Al centro di un libro che lo riscopre, di un documentario e di un film prodotto da De Niro con Sacha Baron Cohen

Dieci giorni prima di morire, Freddie Mercury dettò al suo manager le ultime volontà riguardo all’eredità artistica. «Puoi fare tutto quello che vuoi con la mia immagine, la mia musica, remixarla, ripubblicarla, tutto, tranne rendermi noioso», disse. Bisogna ammettere che in questi ventun anni (l’anniversario arriva tra un mese, il 24 novembre), eredi, artistici e no, non l’hanno tradito, se non per alcuni improbabili ritorni sulle scene che comunque hanno impegnato solo chi li ha voluti, e non il fantasma del front-man dei Queen.


Per ridare vita al quale, ora arriva un libro, The Great Pretender, in Italia in uscita domani con l’editore Magazzini Salani (pp. 144, euro 29,80), molto fotografico, che annuncia una riscoperta del personaggio su diversi fronti. C’è un documentario, che a questo libro è collegato (e infatti porta lo stesso titolo, The Great Pretender: l’ha trasmesso la Bbc e ora esce in dvd), e - la notizia è recentissima - c’è la conferma di un film, prodotto dalla società di Robert De Niro, le cui riprese cominceranno nel 2013 e la cui uscita è prevista per un generico 2014. Confermatissima la presenza nel cast di Sacha “Borat” Baron Cohen, che tempo fa raccontava di essersi proposto di propria iniziativa per il ruolo da protagonista.


La figura di Mercury suscita ancora grandi passioni, perfino al di là della sua eredità musicale e dei Queen, il gruppo che ha fondato e di cui è stato il volto e la voce. È lo show, la vita come spettacolo continuo, il rimanere sul palcoscenico fino all’ultimo sospiro a renderlo immortale e a farlo nostro contemporaneo.


Pochi mesi prima della morte di Mercury, i Queen pubblicarono l’albium Innuendo, nel quale, obliquamente, Freddie annunciava la propria morte imminente. Con una canzone scritta con Brian May, The Show Must Go On, destinata a lunga e solida popolarità, dettava le condizioni al destino: «Il mio cuore si sta spezzando, il trucco si sta squagliando, ma il sorriso resiste».


A Freddie Mercury era stato diagnosticata la positività all’Hiv quattro anni prima. A lungo tenne la notizia per sé e per gli amici più stretti, chiedendo loro di non toccare mai più l’argomento. Poi ne parlò anche agli altri tre Queen, con cui riuscì comunque a pubblicare due album e a registrarne un altro, che uscì postumo.

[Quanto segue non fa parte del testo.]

Lemma accounts_inserted w w' sid r owner :
  accounts (Some owner) w -> w_rooms w !! sid = None ->
  w_rooms w' = <[sid := r]> (w_rooms w) -> w_rooms_per_ip w' = w_rooms_per_ip w ->
  owner_of w' r = Some owner ->
  (forall sid r, w_rooms w !! sid = Some r -> owner_of w' r = owner_of w r) ->
  accounts None w'.
Proof.
  intros [Hc Hz Hm] Hsid Hr Hq Ho Hold. split; intros k; rewrite Hq; [|done|by apply Hm].
  rewrite Hc, (owned_insert w w' sid r owner k) by done.
  rewrite (bool_decide_eq_false_2 (None = Some k)) by done.
  destruct (owner == k) eqn:E; to_prop; subst.
  - rewrite bool_decide_eq_true_2 by done. lia.
  - rewrite bool_decide_eq_false_2 by congruence. lia.
Qed.

Lemma accounts_room {B} debt r (g : RoomState -> RoomState * B) w w' b :
  (forall st, owner_ip_key (g st).1 = owner_ip_key st) ->
  accounts debt w -> with_room r g w = Some (w', b) -> accounts debt w'.
Proof.
  intros Hg Hac. unfold with_room. destruct (w_heap w !! r) as [st|] eqn:Hst; [|done].
  specialize (Hg st). destruct (g st) as [st' b']. intros [= <- <-].
  eapply accounts_same; [..|exact Hac]; [done..|]. intros sid r' _.
  unfold owner_of. cbn [set_heap w_heap]. destruct (decide (r' = r)) as [->|].
  - rewrite lookup_insert_eq, Hst. simpl in *. by rewrite Hg.
  - by rewrite lookup_insert_ne.
Qed.

Lemma accounts_quiet debt w w' :
  w_heap w' = w_heap w -> w_rooms w' = w_rooms w -> w_rooms_per_ip w' = w_rooms_per_ip w ->
  accounts debt w -> accounts debt w'.
Proof.
  intros Hh Hr Hq. apply accounts_same; [done..|]. intros. unfold owner_of. by rewrite Hh.
Qed.

(** ** Programs of one task at a time *)

Section serial.
Context `{HashIter} `{CryptoLib} `{!CryptoLaws _} `{SnapshotLib}.

(** Thread [t] runs alone in a well-formed world, knows [L], and moreover [E]
    holds. *)
Record serial (t : nat) (L E : World -> Prop) (w : World) : Prop := {
  se_wf : world_wf w;
  se_knows : L w;
  se_alone : forall t', t' <> t -> w_writer w <> Some t';
  se_extra : E w;
}.
(* ===== verification/Promises.v ===== *)
(** * What the server promises with [left] and [ended]

    A connection that sends [leave] or [endSession] waits for the writer
    between the two phases of its request, while everybody else goes on.  This
    file follows such a request through the whole server: from the section
    that begins it, over the answer of the writer and the section that
    finishes it, to the sections that send the message. *)
From S2P Require Import Prelude.
From S2P Require Import Protocol.
From S2P Require Import Ids.
From S2P Require Import HostTransfer.
From S2P Require Import Room.
From S2P Require Import RoomInv.
From S2P Require Import RoomThms.
From S2P Require Import RoomLife.
From S2P Require Import Quotas.
From S2P Require Import Snapshot.
From S2P Require Import Writer.
From S2P Require Import Mailbox.
From S2P Require Import Durable.
From S2P Require Import Threads.
From S2P Require Import World.
From S2P Require Import Registry.
From S2P Require Import Cleanup.
From S2P Require Import Connection.
From S2P Require Import System.
From S2P Require Import Wire.
From S2P Require Import ConnTrack.
From S2P Require Import Ownership.
From S2P Require Import Server.
From S2P Require Import ServerThms.
From S2P Require Import StateFile.

Section promises.
Context `{HashIter} `{CryptoLib} `{!CryptoLaws _}.

(** ** The promises *)

(** Moments and connection ids have not wrapped around. *)
Definition small (s : Server) : Prop := (moment s < u64_modulus)%N /\ bounded (sv_world s).
(** [id] had a place in an open room of the session: in room [r] after its
    release at [f], or in a room that is younger than [b]. *)
Definition place_after (s : Server) (sid id : string) (r b f : nat) : Prop :=
  exists j r' st, state_at s j r' st /\ session_id st = sid /\ ~ unnamed id st
    /\ ((r' = r /\ S f < j) \/ opened_after s b r').

(** A session has one open room at a time: one that is open after [b] is the
    one that was open at [b], or younger. *)
Lemma other_room s j b r r' w st st' :
  sound s -> kept s -> bounded (sv_world s) -> sv_past s !! b = Some w -> w_heap w !! r = Some st ->
  closing st = false -> b <= j -> state_at s j r' st' -> closing st' = false ->
  session_id st' = session_id st -> r' = r \/ opened_after s b r'.
Proof.
  intros Hs Hk Hb Hw Hst Hc Hj Hat Hc' Hsid.
  destruct (w_heap w !! r') as [st0|] eqn:Hst0; [left|right; by exists w].
  assert (Hwf : world_wf w) by (destruct Hs as [_ Hall]; rewrite Forall_lookup in Hall; eauto).
  destruct (state_le s b j r' st0 st' Hk Hb Hj ltac:(by exists w) Hat) as [Hsid0 Hclose].
  pose proof (wf_open w Hwf r st Hst Hc) as Hr.
  pose proof (wf_open w Hwf r' st0 Hst0 ltac:(destruct (closing st0); [by rewrite Hclose in Hc'|done])) as Hr'.
  congruence.
Qed.
(* ===== verification/AppLogs.v ===== *)
(** * The life of a log under every interleaving

    Nothing but an upload and the cleanup touches the log store, and neither
    loses a log before its time. *)
From S2P Require Import Prelude.
From S2P Require Import Protocol.
From S2P Require Import Ids.
From S2P Require Import Room.
From S2P Require Import NetAddr.
From S2P Require Import ClientIp.
From S2P Require Import Quotas.
From S2P Require Import Logs.
From S2P Require Import Snapshot.
From S2P Require Import Threads.
From S2P Require Import World.
From S2P Require Import Registry.
From S2P Require Import Cleanup.
From S2P Require Import Connection.
From S2P Require Import System.
From S2P Require Import Server.
From S2P Require Import ServerThms.
From S2P Require Import App.
From S2P Require Import AppThms.
From S2P Require Import Sections.

Section logs.
Context `{HashIter} `{CryptoLib} `{SnapshotLib} `{IpNetLib} `{GovernorLib} `{BodyLimitLib}.

(** ** The endpoints run alone *)

Lemma run_logs {A B} answer t (g : LogStore -> LogStore * A) (k : A -> prog AppState B) a :
  exists a', run answer (bind (within (lift t (sec (with_logs g)))) k) a
             = run answer (k (g (app_logs a)).2) a'
    /\ app_logs a' = (g (app_logs a)).1
    /\ app_failed_lookup_limiter a' = app_failed_lookup_limiter a.
Proof.
  cbn [lift within sec bind run]. unfold on_server, serve, with_logs, app_logs.
  destruct (g (w_logs (sv_world (app_server a)))) as [l b]. eexists. split; [reflexivity|].
  cbn [fst snd set_server app_server app_failed_lookup_limiter]. split; [|done].
  by rewrite delivered_world.
Qed.

(** The answer to an upload, from the store it finds and the one it leaves. *)
Definition uploaded (l : LogStore) (body : list byte) (now : SystemTime) (response : option Response)
    (l' : LogStore) : Prop :=
  match response with
  | Some (RJsonId id) =>
    valid_log_id id = true
    /\ retain_entries (entries l) now !! id = None
    /\ entries l' = <[id := {| e_data := body; e_created_at := now |}]> (retain_entries (entries l) now)
  | Some (RLog _ _) => False
  | Some (RText _ _) | None => entries l' = entries l \/ entries l' = retain_entries (entries l) now
  end.

(** [upload] after the limiter. *)
Definition upload_body (t : nat) (body : list byte) (now : SystemTime) (draws : list (list nat))
    (allowed : bool) : prog AppState (option Response) :=
  if negb allowed then Ret (Some (RText 429 "Rate limited: 1 upload per minute"))
  else
  match refuse_body body with
  | Some response => Ret (Some response)
  | None => within (lift t (sec (with_logs (store_log body now draws))))
  end.

Lemma run_upload answer t ip body inow now draws a :
  exists a1, run answer (within (lift t (upload ip body inow now draws))) a
    = run answer (upload_body t body now draws (allow_upload ip inow (app_logs a)).2) a1
    /\ entries (app_logs a1) = entries (app_logs a).
Proof.
  destruct (run_logs answer t (allow_upload ip inow) (upload_body t body now draws) a)
    as (a1 & Hrun & Hlogs & _).
  exists a1. split.
  - rewrite <- Hrun. unfold upload, upload_body. cbn [lift within sec bind run].
    destruct (on_server _ a) as [[a2 b]|]; [|done]. destruct b; cbn [negb]; [|done].
    by destruct (refuse_body body).
  - rewrite Hlogs. unfold allow_upload. by destruct (allow _ ip inow).
Qed.

Lemma run_store answer t body now draws a l :
  log_store_wf (app_logs a) -> entries (app_logs a) = entries l -> refuse_body body = None ->
  Forall (fun draw => valid_draw draw = true) draws ->
  exists a' response,
    run answer (within (lift t (sec (with_logs (store_log body now draws))))) a = Some (a', response)
    /\ uploaded l body now response (app_logs a')
    /\ (NoDup (generate_log_id <$> draws) -> MAX_LOG_ENTRIES <= length draws -> is_Some response).
Proof.
  intros Hwf Hl Hbody Hdraws.
  destruct (run_logs answer t (store_log body now draws) Ret a) as (a' & Hrun & Hlogs & _).
  change (bind (within (lift t (sec (with_logs (store_log body now draws))))) Ret)
    with (within (lift t (sec (with_logs (store_log body now draws))))) in Hrun.
  exists a', (store_log body now draws (app_logs a)).2. split; [exact Hrun|].
  pose proof (store_log_spec body now draws (app_logs a) Hwf Hbody Hdraws) as Hspec.
  rewrite Hlogs. split; [|intros; by apply store_log_answers].
  destruct (store_log body now draws (app_logs a)) as [l' [[]|]]; cbn [fst snd];
    destruct Hspec as [_ Hspec]; cbn [uploaded]; rewrite <- ?Hl;
    [by right; apply Hspec|done|done|by right].
Qed.

Lemma run_post_logs answer t peer headers body inow now draws a :
  log_store_wf (app_logs a) -> Forall (fun draw => valid_draw draw = true) draws ->
  exists a' response, run answer (post_logs t peer headers body inow now draws) a = Some (a', response)
    /\ uploaded (app_logs a) body now response (app_logs a')
    /\ (NoDup (generate_log_id <$> draws) -> MAX_LOG_ENTRIES <= length draws -> is_Some response).
Proof.
  intros Hwf Hdraws. unfold post_logs, client_address. cbn [sec bind run].
  destruct (resolve _ _ _) as [ip|]; [|do 2 eexists; split_and!; [done|by left|by eexists]].
  destruct (run_upload answer t ip body inow now draws a) as (a1 & -> & Hsame).
  unfold upload_body. destruct (allow_upload ip inow (app_logs a)).2; cbn [negb].
  2: { do 2 eexists. split_and!; [done|by left|by eexists]. }
  destruct (refuse_body body) as [response|] eqn:Hbody.
  - do 2 eexists. split_and!; [done| |by eexists]. unfold refuse_body in Hbody.
    repeat case_match; simplify_eq; by left.
  - apply run_store; [|done..]. unfold log_store_wf. by rewrite Hsame.
Qed.

Lemma run_get_logs answer t peer headers id now a e :
  is_ok (resolve (app_client_ip a) peer (forwarded_for headers)) = true -> app_lookup_slots a <> 0 ->
  valid_log_id id = true -> entries (app_logs a) !! id = Some e ->
  exists a', run answer (get_logs t peer headers id now) a = Some (a', RLog (e_data e) log_headers)
    /\ entries (app_logs a') = entries (app_logs a)
    /\ app_failed_lookup_limiter a' = app_failed_lookup_limiter a.
Proof.
  intros Haddr Hslots Hid He. unfold get_logs, client_address. cbn [sec bind run].
  destruct (resolve _ _ _) as [ip|]; [|done]. cbn [bind run]. unfold acquire at 1.
  destruct (app_lookup_slots a) as [|n]; [done|]. cbn [negb]. unfold find_log. rewrite Hid.
  set (a1 := set_lookups a n ({[t]} ∪ app_lookups a)).
  destruct (run_logs answer t (fun l => (l, lookup_log id l)) (fun found =>
      let! response :=
        match found with
        | None =>
          let! allowed := sec (allow_failed_lookup ip now) in
          Ret (if negb allowed then RText 429 "Too many failed lookups" else RText 404 "Not found")
        | Some data => Ret (RLog data log_headers)
        end in
      sec (release t) ;! Ret response) a1) as (a2 & Hrun & Hlogs & Hlim).
  change (app_logs a1) with (app_logs a) in *. cbn [fst snd] in *.
  unfold lookup_log in Hrun at 2. rewrite Hid, He in Hrun. cbn [fmap option_fmap option_map bind sec run] in Hrun.
  eexists. split; [exact Hrun|]. unfold app_logs in *. cbn [set_lookups app_server app_failed_lookup_limiter].
  by rewrite Hlogs.
Qed.

Lemma restored_logs l w : w_logs (foldl restore_room w l) = w_logs w.
Proof. revert w. induction l as [|r l IH]; intros w; [done|]. cbn [foldl]. by rewrite IH. Qed.

Lemma startup_logs config fs now inow app :
  startup config fs now inow = Some app -> log_store_wf (app_logs app).
Proof.
  intros Hs. assert (Hl : entries (app_logs app) = ∅).
  { unfold app_logs. rewrite (startup_server _ _ _ _ _ Hs). cbn [boot_server sv_world]. unfold boot, restore_rooms.
    by rewrite restored_logs. }
  unfold log_store_wf. rewrite Hl. split; [rewrite map_size_empty; unfold MAX_LOG_ENTRIES; lia|].
  intros id e He. by rewrite lookup_empty in He.
Qed.

(** C40: the life of a log, whatever else the application does.  At any moment
    the store holds at most 500 logs, every one with a valid id, not empty and
    at most 1 MiB.  An upload is answered, as soon as the draws produce 500
    different ids; the id answered is valid and was free, and the new log is
    the only change beside the removal of logs of three days or more; any
    other answer stores nothing.  A log in the store is found byte for byte,
    at no cost to who asks, by every later request that can be told its
    address while a permit is free, as long as no clock read meanwhile makes
    the log three days old. *)
Theorem log_lifetime clock fails app a ps
    (Hstart : exists config fs now inow, startup config fs now inow = Some app)
    (Hreach : pool_reach (app_starts clock fails) app (a, ps)) :
  log_store_wf (app_logs a)
  /\ (forall answer t peer headers body inow now draws,
       Forall (fun draw => valid_draw draw = true) draws ->
       exists a' response,
         run answer (post_logs t peer headers body inow now draws) a = Some (a', response)
         /\ uploaded (app_logs a) body now response (app_logs a')
         /\ (NoDup (generate_log_id <$> draws) -> MAX_LOG_ENTRIES <= length draws -> is_Some response))
  /\ (forall id e a' ps', entries (app_logs a) !! id = Some e ->
       rtc (pool_step (app_starts clock fails)) (a, ps) (a', ps') ->
       (forall now, clock now -> (since now (e_created_at e) < LOG_MAX_AGE)%Z) ->
       forall answer t peer headers now,
       is_ok (resolve (app_client_ip a') peer (forwarded_for headers)) = true ->
       app_lookup_slots a' <> 0 ->
       exists a'', run answer (get_logs t peer headers id now) a' = Some (a'', RLog (e_data e) log_headers)
         /\ entries (app_logs a'') = entries (app_logs a')
         /\ app_failed_lookup_limiter a'' = app_failed_lookup_limiter a').
Proof.
  destruct (reach_each _ _ (app_evolves clock fails) _ _ Hreach) as [Hthr Hrtc].
  assert (Hwf : log_store_wf (app_logs a)).
  { apply (evolves_rtc clock app_logs app a Hrtc).
    destruct Hstart as (config & fs & now & inow & Hs). by eapply startup_logs. }
  split_and!; [done|intros; by apply run_post_logs|].
  intros id e a' ps' He Hsteps Hage answer t peer headers now Haddr Hslots.
  destruct (steps_each _ _ (app_evolves clock fails) _ _ Hthr Hsteps) as [_ Hrtc'].
  destruct (evolves_rtc clock app_logs a a' Hrtc') as [Hwf' Hkeep].
  specialize (Hkeep id e He Hage). apply run_get_logs; [done..| |done].
  by destruct (Hwf' Hwf) as [_ Hent]; destruct (Hent id e Hkeep).
Qed.
End logs.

Acquistò un sontuoso appartamento a Montreux, che arredò e decorò pur sapendo che non sarebbe mai stato in grado di abitarlo e invitò gli amici fino all’ultimo nei ristoranti esclusivi che amava frequentare. Il 23 novembre venne diffuso un comunicato per dire ciò che molti già avevano sospettato, ovvero che aveva l’Aids. Morì il giorno dopo. «Freddie Mercury è morto in pace questa sera nella sua casa di Kensington, Londra. La morte è stata causata da una broncopolmonite, conseguenza dell’Aids», fece sapere il suo manager.


Freddie Mercury era nato con il nome di Farrokh Bulsara a Stone Town, Zanzibar, in una famiglia indiana di origini persiane e fede zoroastriana. Con Bob Marley fu la prima rockstar non anglosassone a diventare un evento globale. Ma fu molte altre cose insieme, tra i primi a giocare con l’identità sessuale, tra i primi a miscelare rock e canto lirico, tra i primi a esprimersi in video oltre che in musica. Il tutto sepolto sotto uno strato di trucco, nel segno di un sorriso disegnato con il rossetto che non ha mai ingannato nessuno.